> _TASK DIRECTIONS_
The stretch wanted below opens at the line containing "Ref v (r_oom" and closes at the line containing "(tt, set_view (with_tcps". Please return it exactly, with no other lines.

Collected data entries
(* ===== verification/LwipRef.v ===== *)
(** * An instance of the lwIP interface

    A small executable stack that satisfies [LwipLaws], so that the
    hypotheses of the theorems about the layer are known to be satisfiable
    and the theorems can be applied to concrete runs.  It is not a model of
    lwIP's implementation. *)

From S2P Require Import Prelude Lwip.
Local Open Scope Z_scope.

(** The view, and how the stack answers: whether memory is exhausted, the
    room in the send buffers, the results of [tcp_write] when there is room,
    of [tcp_close] and of [tcp_bind], and whether [tcp_listen] finds
    memory. *)
Record ref : Type := Ref {
  r_view : lwview;
  r_oom : bool;
  r_sndbuf : Z;
  r_write : err_t;
  r_close : err_t;
  r_bind : err_t;
  r_listen_oom : bool
}.

Definition set_view (v : lwview) (s : ref) : ref :=
  Ref v (r_oom s) (r_sndbuf s) (r_write s) (r_close s) (r_bind s)
    (r_listen_oom s).
Definition set_sndbuf (n : Z) (s : ref) : ref :=
  Ref (r_view s) (r_oom s) n (r_write s) (r_close s) (r_bind s)
    (r_listen_oom s).

(** Run [f] on the node or control block at [p]; there must be one. *)
Definition at_pbuf {A} (p : ptr) (f : pnode -> ref -> A * ref) : M ref A :=
  fun s => match pbufs (r_view s) !! p with
           | Some n => Ok (f n s)
           | None => Fault UB
           end.
Definition at_tcb {A} (p : ptr) (f : tcb -> ref -> A * ref) : M ref A :=
  fun s => match tcps (r_view s) !! p with
           | Some t => Ok (f t s)
           | None => Fault UB
           end.

Definition upd_tcb (p : ptr) (g : tcb -> tcb) : M ref unit :=
  at_tcb p (fun t s =>
    (tt, set_view (with_tcps (<[p := g t]> (tcps (r_view s))) (r_view s)) s)).

Definition del_tcb (p : ptr) (s : ref) : ref :=
  set_view (with_tcps (delete p (tcps (r_view s))) (r_view s)) s.

(** Loops over a chain; the number of buffers is fuel enough. *)
Fixpoint ref_free (n : nat) (m : gmap ptr pnode) (p : ptr)
    : option (gmap ptr pnode) :=
  match n with
  | O => None
  | S n =>
      match m !! p with
      | Some (Pnode 1 None _) => Some (delete p m)
      | Some (Pnode 1 (Some q) _) => ref_free n (delete p m) q
      | Some (Pnode (S (S k)) o b) => Some (<[p := Pnode (S k) o b]> m)
      | _ => None
      end
  end.

Fixpoint ref_data (n : nat) (m : gmap ptr pnode) (p : ptr) : bytes :=
  match n, m !! p with
  | S n, Some (Pnode _ o b) =>
      b ++ match o with Some q => ref_data n m q | None => [] end
  | _, _ => []
  end.

Fixpoint ref_cat (n : nat) (m : gmap ptr pnode) (p t : ptr) : gmap ptr pnode :=
  match n, m !! p with
  | S n, Some (Pnode k (Some q) _) => ref_cat n m q t
  | S n, Some (Pnode k None b) => <[p := Pnode k (Some t) b]> m
  | _, _ => m
  end.

(** Overwrite the first bytes of the buffers from [p] on with [d]. *)
Fixpoint ref_fill (n : nat) (m : gmap ptr pnode) (p : ptr) (d : bytes)
    : gmap ptr pnode :=
  match n, m !! p with
  | S n, Some (Pnode k o b) =>
      let m' := <[p := Pnode k o (take (length b) d ++ drop (length d) b)]> m in
      match o with
      | Some q => ref_fill n m' q (drop (length b) d)
      | None => m'
      end
  | _, _ => m
  end.

Definition all_pbufs (s : ref) : nat := S (size (pbufs (r_view s))).
Arguments all_pbufs : simpl never.
Definition put_pbufs (m : gmap ptr pnode) (s : ref) : ref :=
  set_view (with_pbufs m (r_view s)) s.

#[export] Instance lwip_ref : Lwip ref := {
  mem_malloc := fun s =>
    if r_oom s then Ok (None, s) else
    let a := fresh (blocks (r_view s)) in
    Ok (Some a,
        set_view (with_blocks ({[ a ]} ∪ blocks (r_view s)) (r_view s)) s);
  mem_free := fun a s =>
    Ok (tt, set_view (with_blocks (blocks (r_view s) ∖ {[ a ]}) (r_view s)) s);
  pbuf_len := fun p => at_pbuf p (fun n s => (Z.of_nat (length (pn_data n)), s));
  pbuf_tot_len := fun p s =>
    Ok (Z.of_nat (length (ref_data (all_pbufs s) (pbufs (r_view s)) p)), s);
  pbuf_next := fun p => at_pbuf p (fun n s => (pn_next n, s));
  pbuf_payload := fun p => at_pbuf p (fun n s => (pn_data n, s));
  pbuf_ref := fun p => at_pbuf p (fun n s =>
    (tt, put_pbufs (<[p := Pnode (pn_ref n + 1) (pn_next n) (pn_data n)]>
                      (pbufs (r_view s))) s));
  pbuf_free := fun p s =>
    match ref_free (all_pbufs s) (pbufs (r_view s)) p with
    | Some m => Ok (Z.of_nat (size (pbufs (r_view s))) - Z.of_nat (size m),
                    put_pbufs m s)
    | None => Fault UB
    end;
  pbuf_cat := fun h t s =>
    Ok (tt, put_pbufs (ref_cat (all_pbufs s) (pbufs (r_view s)) h t) s);
  pbuf_alloc := fun len s =>
    if r_oom s then Ok (None, s) else
    let p := fresh (dom (pbufs (r_view s))) in
    Ok (Some p, put_pbufs (<[p := Pnode 1 None (replicate (Z.to_nat len) 0)]>
                             (pbufs (r_view s))) s);
  pbuf_take := fun p buf len s =>
    Ok (ERR_OK, put_pbufs (ref_fill (all_pbufs s) (pbufs (r_view s)) p
                             (take (Z.to_nat len) buf)) s);
  pbuf_copy_partial := fun p len off s =>
    Ok (take (Z.to_nat len) (drop (Z.to_nat off)
          (ref_data (all_pbufs s) (pbufs (r_view s)) p)), s);
  tcp_arg := fun p a => upd_tcb p (set_arg a);
  tcp_recv := fun p f => upd_tcb p (set_recv f);
  tcp_sent := fun p f => upd_tcb p (set_sent f);
  tcp_err := fun p f => upd_tcb p (set_err f);
  tcp_poll := fun p f _ => upd_tcb p (set_poll f);
  tcp_sndbuf := fun p => at_tcb p (fun _ s => (u16 (r_sndbuf s), s));
  tcp_write := fun p bs _ => at_tcb p (fun t s =>
    if decide (Z.of_nat (length bs) <= u16 (r_sndbuf s)) then
      if decide (r_write s = ERR_OK) then
        (ERR_OK,
         set_sndbuf (u16 (r_sndbuf s) - Z.of_nat (length bs))
           (set_view (with_tcps (<[p := add_stream bs t]> (tcps (r_view s)))
                        (r_view s)) s))
      else (r_write s, s)
    else (ERR_MEM, s));
  tcp_output := fun p => at_tcb p (fun _ s => (ERR_OK, s));
  tcp_recved := fun p _ => at_tcb p (fun _ s => (tt, s));
  tcp_setprio := fun p _ => at_tcb p (fun _ s => (tt, s));
  tcp_close := fun p => at_tcb p (fun _ s =>
    (r_close s, if decide (r_close s = ERR_OK) then del_tcb p s else s));
  tcp_abort := fun p => at_tcb p (fun _ s => (tt, del_tcb p s));
  tcp_new_ip_type := fun s =>
    if r_oom s then Ok (None, s) else
    let p := fresh (dom (tcps (r_view s))) in
    Ok (Some p, set_view (with_tcps (<[p := tcb_new]> (tcps (r_view s)))
                            (r_view s)) s);
  tcp_bind := fun p _ => at_tcb p (fun _ s => (r_bind s, s));
  tcp_listen := fun p => at_tcb p (fun t s =>
    if r_listen_oom s then (None, s) else
    (Some p, set_view
       (with_tcps (<[p := set_arg (t_arg t) tcb_new]>
                     (delete p (tcps (r_view s)))) (r_view s)) s));
  tcp_accept := fun o f =>
    match o with
    | None => mret tt
    | Some p => upd_tcb p (set_accept (Some f))
    end;
  tcp_free := fun p => at_tcb p (fun _ s => (tt, del_tcb p s))
}.

(** ** The loops are right on owned chains *)

Lemma ref_free_spec m p m' n :
  pfree m p m' -> (size m < n)%nat -> ref_free n m p = Some m'.
Proof.
  intros Hf. revert n. induction Hf as [m p k o b Hp|m p b Hp|m p q b m' Hp Hf IH];
    intros [|n] Hn; try lia; cbn; rewrite Hp; try done.
  apply IH. rewrite map_size_delete, Hp. cbn.
  pose proof (map_size_ne_0_lookup_2 m p (mk_is_Some _ _ Hp)). lia.
Qed.

Lemma ref_data_spec m p cs n :
  owned m cs -> chain_head cs = Some p -> (length cs <= n)%nat ->
  ref_data n m p = chain_data cs.
Proof.
  revert p cs. induction n as [|n IH]; intros p [|[q b] cs] Ho Hh Hn; cbn in *;
    try lia; try done.
  injection Hh as ->. apply owned_cons in Ho as (Hp & _ & Ho).
  rewrite Hp, chain_data_cons. f_equal. destruct (chain_head cs) as [r|] eqn:Hr.
  - apply IH; [done..|lia].
  - by destruct cs.
Qed.

Lemma ref_cat_spec m p t cs k o b n :
  owned m cs -> chain_head cs = Some p -> (fst <$> last cs) = Some k ->
  m !! k = Some (Pnode 1 o b) -> (length cs <= n)%nat ->
  ref_cat n m p t = <[k := Pnode 1 (Some t) b]> m.
Proof.
  revert p cs. induction n as [|n IH]; intros p [|[q b'] cs] Ho Hh Hl Hk Hn;
    cbn in Hh, Hn |- *; try lia; try done.
  injection Hh as ->. apply owned_cons in Ho as (Hp & _ & Ho). rewrite Hp.
  destruct cs as [|[q b''] cs].
  - cbn in *. injection Hl as ->. rewrite Hk in Hp. congruence.
  - cbn [chain_head fmap option_fmap option_map head fst].
    eapply IH; [done|done|done|done|cbn in *; lia].
Qed.

Lemma ref_fill_spec m p cs d n :
  owned m cs -> chain_head cs = Some p -> (length cs <= n)%nat ->
  (length d <= length (chain_data cs))%nat ->
  exists cs', owned (ref_fill n m p d) cs' /\ cs'.*1 = cs.*1 /\
    (length <$> cs'.*2) = (length <$> cs.*2) /\
    chain_data cs' = d ++ drop (length d) (chain_data cs) /\
    (forall q, q ∉ (cs.*1) -> ref_fill n m p d !! q = m !! q).
Proof.
  revert m p cs d. induction n as [|n IH]; intros m p [|[q b] cs] d Ho Hh Hn Hd;
    cbn in Hh, Hn |- *; try lia; try done.
  injection Hh as ->. pose proof Ho as (Hp & Hni & Ho')%owned_cons.
  rewrite Hp. set (b' := take (length b) d ++ drop (length d) b).
  set (m' := <[p := _]> m). rewrite chain_data_cons in Hd |- *.
  rewrite length_app in Hd.
  assert (Hb' : length b' = length b).
  { unfold b'. rewrite length_app, length_take, length_drop. lia. }
  assert (Hbb : forall y : bytes,
    b' ++ (drop (length b) d ++ drop (length d - length b) y)
    = d ++ drop (length d) (b ++ y)).
  { intros y. rewrite drop_app. unfold b'.
    destruct (decide (length b <= length d)%nat).
    - rewrite (drop_ge b), app_nil_r by lia. by rewrite app_assoc, take_drop.
    - rewrite (drop_ge d), take_ge by lia. by rewrite <- app_assoc. }
  destruct (chain_head cs) as [r|] eqn:Hr.
  - destruct (IH m' r cs (drop (length b) d)) as (cs' & Ho1 & Hp1 & Hl1 & Hd1 & Hs1);
      [|done|lia|rewrite length_drop; lia|].
    { eapply owned_agree; [|done]. intros q Hq. unfold m'.
      rewrite lookup_insert_ne; [done|set_solver]. }
    exists ((p, b') :: cs'). split_and!.
    + apply owned_cons. rewrite Hp1. split_and!; [|done|done].
      rewrite Hs1 by done. unfold m'. rewrite lookup_insert_eq.
      f_equal. f_equal. destruct cs as [|[]], cs' as [|[]]; cbn in *; congruence.
    + cbn. by rewrite Hp1.
    + cbn. by rewrite Hl1, Hb'.
    + rewrite chain_data_cons, Hd1, length_drop. apply Hbb.
    + intros q Hq. cbn in Hq. rewrite Hs1 by set_solver. unfold m'.
      rewrite lookup_insert_ne; [done|set_solver].
  - destruct cs as [|]; [|done]. exists [(p, b')]. split_and!.
    + apply owned_cons. split_and!; [|set_solver|apply owned_nil].
      unfold m'. by rewrite lookup_insert_eq.
    + done.
    + cbn. by rewrite Hb'.
    + change (chain_data []) with ([] : bytes) in *.
      rewrite chain_data_cons. change (chain_data []) with ([] : bytes).
      rewrite <- (Hbb []). cbn in Hd. by rewrite (drop_ge d), drop_nil by lia.
    + intros q Hq. unfold m'. rewrite lookup_insert_ne; [done|set_solver].
Qed.

(** ** The laws *)

Lemma set_view_same s : set_view (r_view s) s = s.
Proof. by destruct s. Qed.

Lemma wp_at_tcb {X} s p t (f : tcb -> ref -> X * ref) (Q : X -> ref -> Prop) :
  tcps (r_view s) !! p = Some t -> Q (f t s).1 (f t s).2 ->
  wp (at_tcb p f) s Q.
Proof. intros Hp HQ. unfold wpf, at_tcb. rewrite Hp. by destruct (f t s). Qed.

Lemma at_pbuf_eq {X} s p n (f : pnode -> ref -> X * ref) :
  pbufs (r_view s) !! p = Some n -> at_pbuf p f s = Ok (f n s).
Proof. intros Hp. unfold at_pbuf. by rewrite Hp. Qed.

#[export] Instance lwip_ref_laws : LwipLaws ref.
Proof.
  refine {| view := r_view |}.
  - intros s. unfold wpf; cbn. destruct (r_oom s); [done|]. split; [|done].
    apply is_fresh.
  - done.
  - intros s p n Hp. cbn. by rewrite (at_pbuf_eq _ _ _ _ Hp).
  - intros s p cs Ho Hh. cbn. do 4 f_equal. eapply ref_data_spec; [done..|].
    unfold all_pbufs. pose proof (owned_size _ _ Ho). lia.
  - intros s p n Hp. cbn. by rewrite (at_pbuf_eq _ _ _ _ Hp).
  - intros s p n Hp. cbn. by rewrite (at_pbuf_eq _ _ _ _ Hp).
  - intros s p k o b Hp. unfold wpf. cbn. by rewrite (at_pbuf_eq _ _ _ _ Hp).
  - intros s p m Hf. unfold wpf. cbn.
    rewrite (ref_free_spec _ _ _ _ Hf); [done|]. unfold all_pbufs. lia.
  - intros s h t hs k o b' Ho Hh Hl Hk. unfold wpf. cbn.
    rewrite (ref_cat_spec _ h t hs k o b'); try done.
    unfold all_pbufs. pose proof (owned_size _ _ Ho). lia.
  - intros s len Hlen. unfold wpf. cbn. destruct (r_oom s); [done|].
    set (p := fresh _). assert (Hp : pbufs (r_view s) !! p = None).
    { apply not_elem_of_dom. apply is_fresh. }
    exists [(p, replicate (Z.to_nat len) 0)], (<[p := Pnode 1 None
      (replicate (Z.to_nat len) 0)]> (pbufs (r_view s))).
    split_and!; try done.
    + apply owned_cons. split_and!; [|set_solver|apply owned_nil].
      by rewrite lookup_insert_eq.
    + unfold chain_data. cbn. rewrite app_nil_r, length_replicate. lia.
    + cbn. lia.
    + intros q Hq. cbn in Hq. apply list_elem_of_singleton in Hq. by subst.
    + intros q Hq. cbn in Hq. rewrite lookup_insert_ne; [done|set_solver].
  - intros s p cs buf len Ho Hh H0 Hlen Hbuf. unfold wpf. cbn. split; [done|].
    destruct (ref_fill_spec _ p cs (take (Z.to_nat len) buf) (all_pbufs s) Ho Hh)
      as (cs' & Ho' & Hp & Hl & Hd & Hs).
    + unfold all_pbufs. pose proof (owned_size _ _ Ho). lia.
    + rewrite length_take. lia.
    + eexists cs', _. split_and!; [done..| |done].
      rewrite Hd, length_take. do 2 f_equal. lia.
  - intros s p cs len Ho Hh ->. cbn. rewrite drop_0, Nat2Z.id.
    rewrite (ref_data_spec _ p cs); [by rewrite firstn_all|done..|].
    unfold all_pbufs. pose proof (owned_size _ _ Ho). lia.
  - intros s pcb t a Ht. by eapply wp_at_tcb.
  - intros s pcb a Hd. cbn. unfold upd_tcb, at_tcb. by rewrite Hd.
  - intros s pcb t a Ht. by eapply wp_at_tcb.
  - intros s pcb t a Ht. by eapply wp_at_tcb.
  - intros s pcb t a Ht. by eapply wp_at_tcb.
  - intros s pcb t a n Ht. by eapply wp_at_tcb.
  - intros s pcb t Ht. exists (u16 (r_sndbuf s)). cbn. unfold at_tcb.
    rewrite Ht. split; [done|]. by apply wrap_u_range.
  - intros s pcb t bs Ht. eapply wp_at_tcb; [done|]. cbn.
    case_decide; [|done]. by repeat (case_decide; try done).
  - intros s pcb t Ht. by eapply wp_at_tcb.
  - intros s pcb t n Ht. by eapply wp_at_tcb.
  - intros s pcb t n Ht. by eapply wp_at_tcb.
  - intros s pcb t Ht. eapply wp_at_tcb; [done|]. cbn. by case_decide.
  - intros s. unfold wpf. cbn. destruct (r_oom s); [done|]. split; [|done].
    apply not_elem_of_dom. apply is_fresh.
  - intros s pcb t port Ht. by eapply wp_at_tcb.
  - intros s pcb t Ht. eapply wp_at_tcb; [done|]. cbn.
    destruct (r_listen_oom s); [done|]. split; [by left|done].
  - intros s [pcb|] f; [|done]. intros t Ht. by eapply wp_at_tcb.
  - intros s pcb t Ht. by eapply wp_at_tcb.
Defined.

Lemma ref_write_ok s p t bs n :
  tcps (r_view s) !! p = Some t -> r_write s = ERR_OK ->
  Z.of_nat (length bs) <= u16 (r_sndbuf s) ->
  exists s', tcp_write p bs n s = Ok (ERR_OK, s').
Proof.
  intros Ht Hw Hlen. eexists. cbn. unfold at_tcb.
  by rewrite Ht, decide_True, decide_True by done.
Qed.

> _RESULT OF THIS TASK_
  Ref v (r_oom s) (r_sndbuf s) (r_write s) (r_close s) (r_bind s)
    (r_listen_oom s).
Definition set_sndbuf (n : Z) (s : ref) : ref :=
  Ref (r_view s) (r_oom s) n (r_write s) (r_close s) (r_bind s)
    (r_listen_oom s).

(** Run [f] on the node or control block at [p]; there must be one. *)
Definition at_pbuf {A} (p : ptr) (f : pnode -> ref -> A * ref) : M ref A :=
  fun s => match pbufs (r_view s) !! p with
           | Some n => Ok (f n s)
           | None => Fault UB
           end.
Definition at_tcb {A} (p : ptr) (f : tcb -> ref -> A * ref) : M ref A :=
  fun s => match tcps (r_view s) !! p with
           | Some t => Ok (f t s)
           | None => Fault UB
           end.

Definition upd_tcb (p : ptr) (g : tcb -> tcb) : M ref unit :=
  at_tcb p (fun t s =>
    (tt, set_view (with_tcps (<[p := g t]> (tcps (r_view s))) (r_view s)) s)).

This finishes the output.